# An efficient way to implement matrix multiplication in C

• 2020-04-01 21:39:16
• OfStack

You know how to compute matrix multiplication. In general, We all implemented it with the following code :

``````
for(i=0;i<n;++i)
for(j=0;j<n;++j){
sum=0;
for(k=0;k<n;++k)
sum+=A[i][k]*B[k][j];
C[i][j]+=sum;
}
``````

But with caching in mind, there's a better way to do it:
``````

for(i=0;i<n;++i)
for(k=0;k<n;++k){
r=A[i][k];
for(j=0;j<n;++j)
C[i][j]+=r*B[k][j];
}

``````

A closer look reveals that the semantics of the two implementations are equivalent, but the latter is actually more efficient.

So why is that?

That's because instead of accessing memory directly when the CPU reads the data, it first looks to see if there is any data in the cache and then reads it directly from the cache. And reading from the cache is much faster than reading from memory.

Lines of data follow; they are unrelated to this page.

(* ===== verification/Docker.v ===== *)
(** * The docker client: ovs/ovs_docker.go

    Queries to the docker daemon, with their retries. *)
From S2P Require Import Prelude GoStrings GoMonad World Scenario Utils Types Config.

Section docker.
Context `{E : Env}.

Definition mustGetDockerClient : IO unit :=
  err ← ext CNewEnvClient;
  match err with
  | Some e => panic ("could not connect to docker: " +:+ e)
  | None => skip
  end.

Definition mustGetShortEngineID : IO string :=
  info ← ext CInfo;
  id ← lift (must info);
  first ← lift (index (Split id ":") 0);
  ret (base36to16 first).

(** One attempt of mustGetNetworkInspectFromID. *)
Definition inspect_attempt (NetworkID : string) (i : nat) : IO (option NetInspect) :=
  r ← ext (CNetworkInspect NetworkID);
  match r with
  | Ok netInspect => ret (Some netInspect)
  | Err _ => Sleep (1 * Second);; ret None
  end.

Definition mustGetNetworkInspectFromID (NetworkID : string) : IO NetInspect :=
  r ← for_retry dockerRetries 0 (inspect_attempt NetworkID);
  match r with
  | Some netInspect => ret netInspect
  | None => panic ("network " +:+ NetworkID +:+ " not found")
  end.

Definition mustGetNetworkNameFromID (NetworkID : string) : IO string :=
  n ← mustGetNetworkInspectFromID NetworkID;
  ret (ni_Name n).

Definition mustGetNetworkList : IO (gmap string string) :=
  networkList ← ext CNetworkList;
  match networkList with
  | Err e => panic ("could not get docker networks: " +:+ e)
  | Ok l =>
      ret (foldl (λ netlist net,
        if decide (su_Driver net = DriverName)
        then <[su_ID net := su_Name net]> netlist else netlist) ∅ l)
  end.

(** The inner loop of getContainerFromEndpoint: the first container with the
    endpoint whose inspection succeeds. *)
Fixpoint find_container (EndpointID : string) (containers : list (string * string)) :
    IO (option InspectResponse) :=
  match containers with
  | [] => ret None
  | (containerID, endpoint) :: l =>
      if decide (endpoint = EndpointID) then
        r ← ext (CContainerInspect containerID);
        match r with
        | Err _ => find_container EndpointID l
        | Ok containerInspect => ret (Some containerInspect)
        end
      else find_container EndpointID l
  end.

Definition endpoint_attempt (NetworkID EndpointID : string) (i : nat) : IO (option InspectResponse) :=
  netInspect ← mustGetNetworkInspectFromID NetworkID;
  containers ← range (ni_Containers netInspect);
  r ← find_container EndpointID containers;
  match r with
  | Some c => ret (Some c)
  | None => Sleep (2 * Second);; ret None
  end.

Definition getContainerFromEndpoint (NetworkID EndpointID : string) : IO (result InspectResponse) :=
  r ← for_retry dockerRetries 0 (endpoint_attempt NetworkID EndpointID);
  match r with
  | Some c => ret (Ok c)
  | None => ret (Err ("endpoint " +:+ EndpointID +:+ " not found"))
  end.
End docker.

(** ** Which computations return or panic *)

Lemma tame_inspect_attempt `{E : Env} n i : tame (inspect_attempt n i).
Proof. unfold inspect_attempt; tame_tac. Qed.
#[export] Hint Resolve tame_inspect_attempt : tame.
Lemma tame_mustGetNetworkInspectFromID `{E : Env} n : tame (mustGetNetworkInspectFromID n).
Proof. unfold mustGetNetworkInspectFromID; tame_tac. Qed.
#[export] Hint Resolve tame_mustGetNetworkInspectFromID : tame.
Lemma tame_find_container `{E : Env} e l : tame (find_container e l).
Proof. induction l as [|[c x] l IH]; cbn [find_container]; tame_tac. Qed.
#[export] Hint Resolve tame_find_container : tame.
Lemma tame_getContainerFromEndpoint `{E : Env} n e : tame (getContainerFromEndpoint n e).
Proof. unfold getContainerFromEndpoint, endpoint_attempt; tame_tac. Qed.
#[export] Hint Resolve tame_getContainerFromEndpoint : tame.

(** ** Retries and lookups *)

Section queries.
Context `{E : Env}.

(** The calls of [k] attempts that failed. *)
Definition failed_inspects (id : string) (k : nat) : list call :=
  concat (replicate k [CNetworkInspect id; CSleep (1 * Second)]).

Lemma failed_inspects_S id k :
  failed_inspects id (S k) = [CNetworkInspect id; CSleep (1 * Second)] ++ failed_inspects id k.
Proof. done. Qed.

(** What the attempts from history [t] see: [k] failures, then a success unless [k] is
    the number of attempts. *)
Definition inspect_run (id : string) (n : nat) (t : list call) (r : option NetInspect)
    (t' : list call) : Prop :=
  ∃ k, (∀ j, (j < k)%nat → ∃ e, env_reply (t ++ failed_inspects id j) (CNetworkInspect id) = Err e) ∧
    match r with
    | Some ni => (k < n)%nat ∧ env_reply (t ++ failed_inspects id k) (CNetworkInspect id) = Ok ni ∧
        t' = t ++ failed_inspects id k ++ [CNetworkInspect id]
    | None => k = n ∧ t' = t ++ failed_inspects id n
    end.

Lemma inspect_loop_spec id n i s :
  ∃ r s', for_retry n i (inspect_attempt id) s = (Ret r, s') ∧
    inspect_run id n (io_trace s) r (io_trace s').
Proof.
  revert i s. induction n as [|n IH]; intros i s.
  { eexists None, s. split; [done|]. exists 0%nat. split; [lia|]. by rewrite app_nil_r. }
  cbn [for_retry]. destruct (env_reply (io_trace s) (CNetworkInspect id)) as [ni|e] eqn:Hr.
  - eexists (Some ni), _. split; [unfold inspect_attempt; cbn; rewrite Hr; reflexivity|].
    exists 0%nat. split; [lia|]. cbn. rewrite app_nil_r. split; [lia|done].
  - set (s1 := mkIo (io_trace s ++ [CNetworkInspect id; CSleep (1 * Second)]) (io_ticks s)).
    assert (inspect_attempt id i s = (Ret None, s1)) as Hs1.
    { unfold inspect_attempt, s1. cbn. rewrite Hr. cbn. by rewrite <- app_assoc. }
    destruct (IH (S i) s1) as (r & s' & Hrun & k & Hk & H).
    exists r, s'. split; [by erewrite bind_Ret by exact Hs1|].
    exists (S k). split.
    + intros [|j] Hj; [rewrite app_nil_r; eauto|].
      rewrite failed_inspects_S, app_assoc. apply Hk. lia.
    + rewrite !failed_inspects_S, !app_assoc. destruct r; cbn in *;
        rewrite ?app_assoc in H; intuition (try lia; congruence).
Qed.

(** Looking a network up retries a bounded number of times.  There are at most five
    attempts, one second apart; the first that succeeds gives the result and is the last
    call; when all five fail the lookup panics. *)
Theorem mustGetNetworkInspectFromID_retries id s :
  ∃ r s', inspect_run id dockerRetries (io_trace s) r (io_trace s') ∧
    mustGetNetworkInspectFromID id s =
      (match r with Some ni => Ret ni | None => Panic ("network " +:+ id +:+ " not found") end, s').
Proof.
  destruct (inspect_loop_spec id dockerRetries 0 s) as (r & s' & H & Hr). exists r, s'.
  split; [done|]. unfold mustGetNetworkInspectFromID. erewrite bind_Ret by exact H. by destruct r.
Qed.

(** The networks of the list that are dovesnap's. *)
Definition dovesnap_nets (l : list NetSummary) : list NetSummary :=
  filter (λ n, su_Driver n = DriverName) l.

Definition put_net (netlist : gmap string string) (net : NetSummary) : gmap string string :=
  <[su_ID net := su_Name net]> netlist.

Lemma network_list_fold l (m : gmap string string) :
  foldl (λ netlist net, if decide (su_Driver net = DriverName)
    then <[su_ID net := su_Name net]> netlist else netlist) m l =
  foldl put_net m (dovesnap_nets l).
Proof.
  revert m. induction l as [|n l IH]; intros m; [done|]. unfold dovesnap_nets.
  cbn [foldl]. rewrite filter_cons. case_decide; apply IH.
Qed.

Lemma network_fold_lookup l m id name :
  foldl put_net m l !! id = Some name →
  m !! id = Some name ∨ ∃ net, net ∈ l ∧ su_ID net = id ∧ su_Name net = name.
Proof.
  revert m. induction l as [|n l IH]; intros m; cbn; [auto|].
  intros [H|(net & Hin & H)]%IH; [|right; exists net; split; [by right|done]].
  unfold put_net in H. apply lookup_insert_Some in H as [[H1 H2]|[_ H]]; [|auto].
  right. exists n. split; [by left|done].
Qed.

Lemma network_fold_dom l m id :
  (∃ net, net ∈ l ∧ su_ID net = id) ∨ is_Some (m !! id) →
  is_Some (foldl put_net m l !! id).
Proof.
  revert m. induction l as [|n l IH]; intros m; cbn.
  - intros [(net & []%not_elem_of_nil & _)|H]; done.
  - intros H. apply IH. destruct H as [(net & [->|Hin]%elem_of_cons & H)|H]; [right|left; eauto|right].
    + unfold put_net. rewrite <- H, lookup_insert_eq. eauto.
    + unfold put_net. destruct (decide (su_ID n = id)) as [<-|]; [rewrite lookup_insert_eq; eauto|].
      by rewrite lookup_insert_ne.
Qed.

Lemma network_list_names l id name :
  foldl put_net ∅ (dovesnap_nets l) !! id = Some name →
  ∃ net, net ∈ l ∧ su_Driver net = DriverName ∧ su_ID net = id ∧ su_Name net = name.
Proof.
  intros [H|(net & [Hd Hin]%list_elem_of_filter & H)]%network_fold_lookup; [done|eauto].
Qed.

Lemma network_list_ids l id :
  is_Some (foldl put_net ∅ (dovesnap_nets l) !! id) ↔
  ∃ net, net ∈ l ∧ su_Driver net = DriverName ∧ su_ID net = id.
Proof.
  split.
  - intros [name H]. destruct (network_list_names l id name H) as (net & ? & ? & ? & _). eauto.
  - intros (net & H1 & H2 & H3). apply network_fold_dom. left. exists net.
    split; [by apply list_elem_of_filter|done].
Qed.

(** What mustGetNetworkList does with docker's answer. *)
Lemma wp_mustGetNetworkList Q s :
  match env_reply (io_trace s) CNetworkList with
  | Ok l => Q (Ret (foldl put_net ∅ (dovesnap_nets l)))
              (mkIo (io_trace s ++ [CNetworkList]) (io_ticks s))
  | Err e => Q (Panic ("could not get docker networks: " +:+ e))
               (mkIo (io_trace s ++ [CNetworkList]) (io_ticks s))
  end → wp mustGetNetworkList Q s.
Proof.
  intros H. apply wp_bind, wp_ext. destruct (env_reply _ _); [|done].
  apply wp_ret. by rewrite network_list_fold.
Qed.

(** The networks to restore are exactly dovesnap's: the list holds the ID of every
    network that docker reports with the dovesnap driver, and no other network. *)
Theorem mustGetNetworkList_dovesnap l s :
  env_reply (io_trace s) CNetworkList = Ok l →
  ∃ m s', mustGetNetworkList s = (Ret m, s') ∧
    (∀ id, is_Some (m !! id) ↔ ∃ net, net ∈ l ∧ su_Driver net = DriverName ∧ su_ID net = id) ∧
    (∀ id name, m !! id = Some name →
       ∃ net, net ∈ l ∧ su_Driver net = DriverName ∧ su_ID net = id ∧ su_Name net = name).
Proof.
  intros Hl. eexists _, _. split; [unfold mustGetNetworkList; cbn; rewrite Hl; reflexivity|].
  rewrite network_list_fold. split; [apply network_list_ids|apply network_list_names].
Qed.

(** The successful lookup of a network, as a part of the history. *)
Definition inspected (id : string) (t : list call) (ni : NetInspect) : Prop :=
  ∃ t1, t = t1 ++ [CNetworkInspect id] ∧ env_reply t1 (CNetworkInspect id) = Ok ni.

Lemma mustGetNetworkInspectFromID_inspected id s :
  wp (mustGetNetworkInspectFromID id) (λ o s', io_trace s `prefix_of` io_trace s' ∧
    match o with
    | Ret ni => inspected id (io_trace s') ni
    | Panic v => v = "network " +:+ id +:+ " not found"
    | _ => False
    end) s.
Proof.
  destruct (inspect_loop_spec id dockerRetries 0 s) as (r & s' & H & k & _ & Hr).
  unfold mustGetNetworkInspectFromID. apply wp_bind. unfold wp at 1. rewrite H. cbn [fst snd].
  destruct r as [ni|].
  - destruct Hr as (_ & Hni & Ht). apply wp_ret. rewrite Ht. split; [by eexists|].
    eexists. by rewrite app_assoc.
  - destruct Hr as [_ Ht]. apply wp_panic. rewrite Ht. split; [by eexists|done].
Qed.

(** The container [c] that the last call of history [t] described is one that the network,
    as it was looked up since [t0], reported for the endpoint. *)
Definition described (id ep : string) (t0 t : list call) (c : InspectResponse) : Prop :=
  ∃ t1 ni t2 cid, inspected id t1 ni ∧ t0 `prefix_of` t1 ∧ t1 `prefix_of` t2 ∧
    ni_Containers ni !! cid = Some ep ∧
    env_reply t2 (CContainerInspect cid) = Ok c ∧ t = t2 ++ [CContainerInspect cid].

Lemma find_container_spec ep l s :
  wp (find_container ep l) (λ o s', io_trace s `prefix_of` io_trace s' ∧
    match o with
    | Ret None => True
    | Ret (Some c) => ∃ t2 cid, io_trace s `prefix_of` t2 ∧ (cid, ep) ∈ l ∧
        env_reply t2 (CContainerInspect cid) = Ok c ∧ io_trace s' = t2 ++ [CContainerInspect cid]
    | _ => False
    end) s.
Proof.
  revert s. induction l as [|[cid e] l IH]; intros s; cbn [find_container]; [done|].
  case_decide as He.
  - apply wp_bind, wp_ext. destruct (env_reply _ _) as [c|err] eqn:Hr.
    + apply wp_ret. split; [by eexists|]. exists (io_trace s), cid. subst e.
      split_and!; [done|left|done|done].
    + eapply wp_mono; [|apply IH]. cbn. intros [[c|]|v| |] s' [Hp H]; try done.
      * split; [by eapply prefix_app_l|]. destruct H as (t2 & cid' & Hp' & Hin & H).
        exists t2, cid'. split; [by eapply prefix_app_l|]. split; [by right|done].
      * split; [by eapply prefix_app_l|done].
  - eapply wp_mono; [|apply IH]. cbn. intros [[c|]|v| |] s' [Hp H]; try done. split; [done|].
    destruct H as (t2 & cid' & Hp' & Hin & H). exists t2, cid'. split; [done|]. split; [by right|done].
Qed.

(** C23: A container is found by its endpoint, or not at all.  The lookup always ends.  When
    it succeeds, its result is what docker said last, about a container which the network,
    looked up before that in the same request, reported for this very endpoint. *)
Theorem getContainerFromEndpoint_described id ep s :
  wp (getContainerFromEndpoint id ep) (λ o s',
    match o with
    | Ret (Ok c) => described id ep (io_trace s) (io_trace s') c
    | Ret (Err e) => e = "endpoint " +:+ ep +:+ " not found"
    | Panic v => v = "network " +:+ id +:+ " not found"
    | _ => False
    end) s.
Proof.
  unfold getContainerFromEndpoint. apply wp_bind.
  apply (wp_for_retry (λ s1, io_trace s `prefix_of` io_trace s1)); [|by intros|done].
  intros i s1 Hs1. unfold endpoint_attempt. apply wp_bind.
  eapply wp_mono; [|apply mustGetNetworkInspectFromID_inspected].
  intros [ni|v| |] s2 [Hp H]; try done. apply wp_bind, wp_range. intros l Hl.
  apply wp_bind. eapply wp_mono; [|apply find_container_spec].
  intros [[c|]|v| |] s3 [Hp3 H3]; try done.
  - apply wp_ret. cbn beta iota. destruct H3 as (t2 & cid & Hp2 & Hin & Hc & Ht). cbn in *.
    exists (io_trace s2), ni, t2, cid. split_and!; try done; [by etrans|].
    rewrite Hl in Hin. by apply elem_of_map_to_list.
  - apply wp_bind, wp_Sleep, wp_ret. cbn in *. apply prefix_app_r. by etrans; [|etrans].
Qed.
End queries.

(** docker with one network of ours and one of its own. *)
Definition two_networks : Env := scripted (mkScript (sc_run quiet) (sc_link quiet) (sc_addrs quiet)
  (sc_iptables quiet) (sc_rpc quiet) (sc_network quiet)
  [mkNetSummary "4f1d8f0e3a" "testnet" "dovesnap"; mkNetSummary "77aa77aa77" "bridge" "bridge"]
  (sc_container quiet) (sc_up quiet) (sc_stat quiet) (sc_file quiet)).

Lemma mustGetNetworkList_dovesnap_witness :
  ∃ m s', mustGetNetworkList (E := two_networks) init_io = (Ret m, s') ∧ is_Some (m !! "4f1d8f0e3a").
Proof.
  destruct (mustGetNetworkList_dovesnap (E := two_networks) _ init_io eq_refl) as (m & s' & H & Hd & _).
  exists m, s'. split; [exact H|]. apply Hd. eexists. split; [left|]. split; reflexivity.
Defined.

When the data is not in the cache, the CPU reads a block of data containing the data into the cache. If the program has good spatial locality, the data accesses after the first cache miss can be completed directly in the cache. In addition to spatial locality (programs tend to refer to data adjacent to the current data), there is temporal locality (programs tend to refer to recently referenced data).

So let's go back to matrix multiplication. (let's just think about the inner loop.)

The former has A good spatial locality for matrix A. If four elements can be cached at one time, each iteration only has 0.25 misses for A, but not for B. Therefore, B is accessed by columns, and every access will miss, so the total number of misses in each iteration is 1.25.

The latter has good locality for both matrix C and matrix B, and each iteration has only 0.25 word miss, so the total miss number is 0.5. The latter has one more memory per iteration (write to C[I][j]), but even so, the latter runs more efficiently than the former.

All in all, if you want your program to run fast, you need to make more use of locality in your program, let the cache hold your data, and reduce the number of accesses. Remember that the CPU can access L1 cache in 3 clock cycles and L2 cache in 10 clock cycles. Memory access takes hundreds of clock cycles, which is faster and which is slower, okay?